Et alors que nos courageux passeurs, après un échange de signes d'adieux de la main, disparaissent dans le haut de la vallée, en direction des cimes enneigées, nous entamons quant à nous, après un sommeil réparateur mais les membres endoloris et encore tout courbatus, notre cheminement en direction du village aperçu la veille. Au cours de la descente nous distinguons le " pont du roi ", situé à la frontière franco-espagnole, sous lequel s'écoule la Garonne.

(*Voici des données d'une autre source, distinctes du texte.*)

(* ===== verification/Outbound.v ===== *)
(** peer.go: the outbound queues, [takeLocked] and the scan of [schedule]. *)

From S2P Require Import Prelude Errors BigEndian Frame PeerConfig.

(** [outboundRequest]; [req_id] is the identity of the allocated object, whose
    [result] channel the Peer's state holds under that number. *)
Record outboundRequest := mkRequest {
  req_id : N;
  req_frame : Frame;
  req_class : Z;
  req_bytes : Z;
}.

Record outboundStream := mkOutboundStream {
  os_id : Z;
  os_queue : list outboundRequest;
  os_bytes : Z;
}.

(** The outbound fields of [Peer]. *)
Record Outbound := mkOutbound {
  outbound : gmap Z outboundStream;
  outboundOrder : list Z;
  outboundBytes : Z;
  outboundFrames : Z;
}.

Definition empty_outbound : Outbound := mkOutbound ∅ [] 0 0.

(** The number of queue bytes a frame accounts for. *)
Definition frame_bytes (frame : Frame) : Z := len (Payload frame) + HeaderSize.

Definition stream_of (req : outboundRequest) : Z := StreamID (FHeader (req_frame req)).

(** The [fits] computation of [send]. *)
Definition fits (cfg : PeerConfig) (o : Outbound) (req : outboundRequest) : bool :=
  let state := outbound o !! stream_of req in
  let active := Z.of_nat (size (outbound o)) in
  let fits := (req_bytes req <=? PerStreamQueueBytes cfg) &&
              (req_bytes req <=? OutboundQueueBytes cfg) in
  let fits := if bool_decide (state = None) && (MaxActiveStreams cfg <=? active)
              then false else fits in
  let fits := match state with
              | Some state =>
                  if (PerStreamQueueBytes cfg <? os_bytes state + req_bytes req) ||
                     (PerStreamQueueFrames cfg <? len (os_queue state) + 1)
                  then false else fits
              | None => fits
              end in
  if (OutboundQueueBytes cfg <? outboundBytes o + req_bytes req) ||
     (OutboundQueueFrames cfg <? outboundFrames o + 1)
  then false else fits.

(** The update of [send] when the request fits. *)
Definition enqueue (req : outboundRequest) (o : Outbound) : Outbound :=
  let '(state, order) :=
    match outbound o !! stream_of req with
    | Some state => (state, outboundOrder o)
    | None => (mkOutboundStream (stream_of req) [] 0, outboundOrder o ++ [stream_of req])
    end in
  let state := mkOutboundStream (os_id state) (os_queue state ++ [req])
                 (os_bytes state + req_bytes req) in
  mkOutbound (<[stream_of req := state]> (outbound o)) order
    (outboundBytes o + req_bytes req) (outboundFrames o + 1).

(** The body of [takeLocked]'s loop once a stream at [index] has a head request of
    the wanted class: the state and the next cursor. *)
Definition take_at (index : nat) (key : Z) (state : outboundStream) (req : outboundRequest)
    (rest : list outboundRequest) (o : Outbound) : nat * Outbound :=
  let order := outboundOrder o in
  let next := ((index + 1) mod length order)%nat in
  let state' := mkOutboundStream (os_id state) rest (os_bytes state - req_bytes req) in
  let bytes := outboundBytes o - req_bytes req in
  let frames := outboundFrames o - 1 in
  match rest with
  | [] =>
      let order' := take index order ++ drop (index + 1) order in
      let next := if (length order' =? 0)%nat then 0%nat
                  else if (index <? next)%nat then (next - 1)%nat else next in
      (next, mkOutbound (delete (os_id state) (outbound o)) order' bytes frames)
  | _ =>
      (next, mkOutbound (<[key := state']> (outbound o)) order bytes frames)
  end.

(** The stream at position [index] of the order whose first request has [class]. *)
Definition head_at (class : Z) (index : nat) (o : Outbound)
    : option (Z * outboundStream * outboundRequest * list outboundRequest) :=
  key ← outboundOrder o !! index;
  state ← outbound o !! key;
  match os_queue state with
  | [] => None
  | req :: rest => if req_class req =? class then Some (key, state, req, rest) else None
  end.

(** The loop of [takeLocked] with [n] positions left, from [checked]. *)
Fixpoint take_loop (n checked : nat) (class : Z) (cursor : nat) (o : Outbound)
    : option outboundRequest * nat * Outbound :=
  match n with
  | O => (None, cursor, o)
  | S n =>
      let index := ((cursor + checked) mod length (outboundOrder o))%nat in
      match head_at class index o with
      | None => take_loop n (S checked) class cursor o
      | Some (key, state, req, rest) =>
          let '(next, o') := take_at index key state req rest o in (Some req, next, o')
      end
  end.

(** [takeLocked]: the request, the next cursor and the queues. *)
Definition takeLocked (class : Z) (cursor : nat) (o : Outbound)
    : option outboundRequest * nat * Outbound :=
  match outboundOrder o with
  | [] => (None, O, o)
  | _ => take_loop (length (outboundOrder o)) 0 class cursor o
  end.

(** ** The scan of [schedule] *)

Definition classes : list Z := [TrafficControl; TrafficInteractive; TrafficBulk].

(** The [weights] map of [schedule]; 0 for a missing key. *)
Definition weight (cfg : PeerConfig) (class : Z) : Z :=
  if class =? TrafficControl then ControlWeight cfg
  else if class =? TrafficInteractive then InteractiveWeight cfg
  else if class =? TrafficBulk then BulkWeight cfg
  else 0.

(** The local variables of [schedule]. *)
Record Sched := mkSched { classIndex : nat; credit : Z; cursor : nat }.

Definition initial_sched : Sched := mkSched 0 0 0.

Definition class_at (i : nat) : Z := nth i classes 0.

(** One iteration of the scan loop. *)
Definition scan_once (cfg : PeerConfig) (s : Sched) (o : Outbound)
    : option outboundRequest * Sched * Outbound :=
  let class := class_at (classIndex s) in
  let credit0 := if credit s =? 0 then weight cfg class else credit s in
  let '(request, cursor', o') := takeLocked class (cursor s) o in
  let credit1 := if bool_decide (request = None) then credit0 else credit0 - 1 in
  if bool_decide (request = None) || (credit1 =? 0) then
    (request, mkSched ((classIndex s + 1) mod length classes) 0 cursor', o')
  else (request, mkSched (classIndex s) credit1 cursor', o').

(** [for scans := 0; scans < len(classes)*2 && request == nil; scans++] *)
Fixpoint scan_loop (n : nat) (cfg : PeerConfig) (s : Sched) (o : Outbound)
    : option outboundRequest * Sched * Outbound :=
  match n with
  | O => (None, s, o)
  | S n =>
      match scan_once cfg s o with
      | (None, s', o') => scan_loop n cfg s' o'
      | found => found
      end
  end.

Definition scan (cfg : PeerConfig) (s : Sched) (o : Outbound)
    : option outboundRequest * Sched * Outbound :=
  scan_loop (length classes * 2) cfg s o.

(** ** Invariant of the outbound queues *)

(** A queued request accounts for its frame and has one of the three classes. *)
Definition req_ok (req : outboundRequest) : Prop :=
  req_bytes req = frame_bytes (req_frame req) /\ TrafficControl <= req_class req <= TrafficBulk.

Record stream_inv (cfg : PeerConfig) (id : Z) (st : outboundStream) : Prop := {
  si_id : os_id st = id;
  si_nonempty : os_queue st <> [];
  si_bytes : os_bytes st = sumZ req_bytes (os_queue st);
  si_bytes_max : os_bytes st <= PerStreamQueueBytes cfg;
  si_frames_max : len (os_queue st) <= PerStreamQueueFrames cfg;
  si_reqs : Forall (fun req => req_ok req /\ stream_of req = id) (os_queue st);
}.

Record out_inv (cfg : PeerConfig) (o : Outbound) : Prop := {
  oi_nodup : NoDup (outboundOrder o);
  oi_order id : id ∈ outboundOrder o <-> is_Some (outbound o !! id);
  oi_stream id st : outbound o !! id = Some st -> stream_inv cfg id st;
  oi_bytes : outboundBytes o = map_sumZ os_bytes (outbound o);
  oi_frames : outboundFrames o = map_sumZ (fun st => len (os_queue st)) (outbound o);
  oi_bytes_max : outboundBytes o <= OutboundQueueBytes cfg;
  oi_frames_max : outboundFrames o <= OutboundQueueFrames cfg;
  oi_streams : Z.of_nat (size (outbound o)) <= MaxActiveStreams cfg;
}.

Lemma frame_bytes_pos f : 0 < frame_bytes f.
Proof. unfold frame_bytes, HeaderSize. pose proof (len_nonneg (Payload f)). lia. Qed.

Lemma req_ok_pos req : req_ok req -> 0 < req_bytes req.
Proof. intros [-> _]. apply frame_bytes_pos. Qed.
#[export] Hint Resolve frame_bytes_pos req_ok_pos : mux.

Lemma empty_outbound_inv cfg : peer_config_ok cfg -> out_inv cfg empty_outbound.
Proof.
  intros [? ? ? ? ? ?]. split; cbn.
  - constructor.
  - intros id. rewrite lookup_empty. split; [by intros ?%elem_of_nil|by intros [? ?]].
  - intros id st. by rewrite lookup_empty.
  - by rewrite map_sumZ_empty.
  - by rewrite map_sumZ_empty.
  - lia.
  - lia.
  - rewrite map_size_empty. lia.
Qed.

(** What [fits] tests. *)
Lemma fits_spec cfg o req :
  fits cfg o req = true ->
  req_bytes req <= PerStreamQueueBytes cfg /\
  outboundBytes o + req_bytes req <= OutboundQueueBytes cfg /\
  outboundFrames o + 1 <= OutboundQueueFrames cfg /\
  match outbound o !! stream_of req with
  | None => Z.of_nat (size (outbound o)) < MaxActiveStreams cfg
  | Some st => os_bytes st + req_bytes req <= PerStreamQueueBytes cfg /\
               len (os_queue st) + 1 <= PerStreamQueueFrames cfg
  end.
Proof.
  unfold fits. destruct (_ || (OutboundQueueFrames cfg <? outboundFrames o + 1)) eqn:E1; [done|].
  reflect_bools. destruct (outbound o !! stream_of req) as [st|]; cbn.
  - destruct (_ || (PerStreamQueueFrames cfg <? _)) eqn:E2; [done|].
    intros ?. reflect_bools. lia.
  - destruct (Z.leb_spec (MaxActiveStreams cfg) (Z.of_nat (size (outbound o)))); cbn; [done|].
    intros ?. reflect_bools. lia.
Qed.

Lemma enqueue_inv cfg o req :
  peer_config_ok cfg -> out_inv cfg o -> req_ok req -> fits cfg o req = true ->
  out_inv cfg (enqueue req o).
Proof.
  intros Hcfg I Hreq Hfit. apply fits_spec in Hfit as (Hrb & Hb & Hf & Hst).
  pose proof (req_ok_pos _ Hreq) as Hpos. destruct I. unfold enqueue.
  destruct (outbound o !! stream_of req) as [st|] eqn:Est.
  - specialize (oi_stream0 _ _ Est) as Hsi. destruct Hsi. split; cbn; try (done || lia).
    + intros id. rewrite oi_order0. map_cases; [|done]. rewrite Est. by split; eexists.
    + intros id st' Hl. map_cases; [|by apply oi_stream0].
      split; cbn; [done|by destruct (os_queue st)|mux_lia|lia|mux_lia|].
      apply Forall_app. split; [done|]. by constructor.
    + rewrite (map_sumZ_insert _ _ _ _ _ Est). cbn. lia.
    + rewrite (map_sumZ_insert _ _ _ _ _ Est). cbn. mux_lia.
    + rewrite map_size_insert_Some; [done|by rewrite Est].
  - assert (stream_of req ∉ outboundOrder o) as Hni by (rewrite oi_order0, Est; by intros [? ?]).
    split; cbn; try (done || lia).
    + apply NoDup_app. split; [done|]. split; [|apply NoDup_singleton].
      intros x Hx ->%list_elem_of_singleton. done.
    + intros id. rewrite elem_of_app, oi_order0, list_elem_of_singleton.
      map_cases; [split; [by eexists|by right]|].
      split; [by intros [Hx|Hx]; [|congruence]|by left].
    + intros id st' Hl. map_cases; [|by apply oi_stream0].
      destruct Hcfg. split; cbn; [done|done|mux_lia|lia|mux_lia|by apply Forall_singleton].
    + rewrite map_sumZ_insert_new by done. cbn. lia.
    + rewrite map_sumZ_insert_new by done. cbn. mux_lia.
    + rewrite map_size_insert_None by done. lia.
Qed.

(** What [head_at] finds. *)
Lemma head_at_Some class index o key st req rest :
  head_at class index o = Some (key, st, req, rest) <->
  outboundOrder o !! index = Some key /\ outbound o !! key = Some st /\
  os_queue st = req :: rest /\ req_class req = class.
Proof.
  unfold head_at. split.
  - intros Hh. apply bind_Some in Hh as (k & Hk & Hh). apply bind_Some in Hh as (s & Hs & Hh).
    destruct (os_queue s) as [|r q] eqn:Eq; [done|].
    destruct (Z.eqb_spec (req_class r) class); simplify_eq. done.
  - intros (-> & Hs & Hq & Hc). cbn. rewrite Hs. cbn. rewrite Hq, Hc, Z.eqb_refl. done.
Qed.

Lemma take_at_inv cfg o class index key st req rest :
  out_inv cfg o -> head_at class index o = Some (key, st, req, rest) ->
  out_inv cfg (take_at index key st req rest o).2.
Proof.
  intros I (Hord & Hst & Hq & _)%head_at_Some. destruct I.
  pose proof (oi_stream0 _ _ Hst) as Hsi. destruct Hsi. subst key.
  rewrite Hq in *. apply Forall_cons in si_reqs0 as [[Hreq Hsid] Hrest].
  pose proof (req_ok_pos _ Hreq) as Hpos. unfold take_at. mux_rw.
  destruct rest as [|r rest]; cbn.
  - pose proof (take_drop_middle _ _ _ Hord) as Hmid. rewrite <- Hmid in oi_nodup0.
    apply NoDup_app in oi_nodup0 as (Hn1 & Hn2 & Hn3). apply NoDup_cons in Hn3 as [Hn4 Hn5].
    rewrite Nat.add_1_r. split; cbn; try done.
    + apply NoDup_app. split; [done|]. split; [|done].
      intros x Hx Hx'. apply (Hn2 x Hx). by right.
    + intros id. rewrite elem_of_app. map_cases.
      * split; [intros [Hx|Hx]; [exfalso; apply (Hn2 _ Hx); left|done]|by intros [? ?]].
      * assert (id ∈ outboundOrder o <-> id ∈ take index (outboundOrder o) \/
          id = os_id st \/ id ∈ drop (S index) (outboundOrder o)) as Hm
          by (rewrite <- Hmid at 1; by rewrite elem_of_app, elem_of_cons).
        rewrite <- oi_order0, Hm. split; [tauto|intros [?|[?|?]]; (congruence || tauto)].
    + intros id st' Hl. apply lookup_delete_Some in Hl as [_ Hl]. by apply oi_stream0.
    + rewrite oi_bytes0, (map_sumZ_delete os_bytes _ _ _ Hst). mux_rw. lia.
    + rewrite oi_frames0, (map_sumZ_delete _ _ _ _ Hst). cbn. rewrite Hq. mux_lia.
    + lia.
    + lia.
    + rewrite map_size_delete_Some by done. lia.
  - split; cbn; try done.
    + intros id. rewrite oi_order0. map_cases; [|done]. rewrite Hst. by split; eexists.
    + intros id st' Hl. map_cases; [|by apply oi_stream0].
      split; cbn; [done|done|mux_lia|lia|mux_lia|done].
    + rewrite (map_sumZ_insert _ _ _ _ _ Hst). cbn. lia.
    + rewrite (map_sumZ_insert _ _ _ _ _ Hst). cbn. rewrite Hq. mux_lia.
    + lia.
    + lia.
    + rewrite map_size_insert_Some; [done|by rewrite Hst].
Qed.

Parvenus à la route reliant le Val d'Aran (Espagne) à la France via le pont ci-dessus, nous nous dirigeons vers le village de Lès. A 12 heures, à l'entrée de l'agglomération, nous sommes interceptés par des douaniers espagnols venus à notre rencontre et manifestement prévenus de notre arrivée. Conduits à la caserne des douanes nous y sommes minutieusement fouillés et délesté de tout notre argent, couteaux, rasoirs, photos, montres etc. Seul le linge contenu dans nos sacs nous est laissé. Jean étant passé à la fouille avant moi, je réussis à lui passer en cachette mon portefeuille avant de pénétrer à mon tour dans le local, sauvant ainsi le peu d'argent que je possède. N'ayant plus de pièces d'identité, je donne mon véritable nom ainsi que ma date de naissance exacte. Par contre, sachant que les ressortissants britanniques bénéficient de certains privilèges en Espagne, je me déclare de nationalité anglaise. Enfin vers 16 heures, après un interrogatoire portant essentiellement sur les raisons qui nous ont amené à franchir clandestinement la frontière, nous sommes conduits dans un hôtel confortable où un copieux repas, très apprécié, nous est servi. C'est enfin avec délice et dans une belle chambre, qu'après le repas du soir je me glisse dans un merveilleux lit douillet.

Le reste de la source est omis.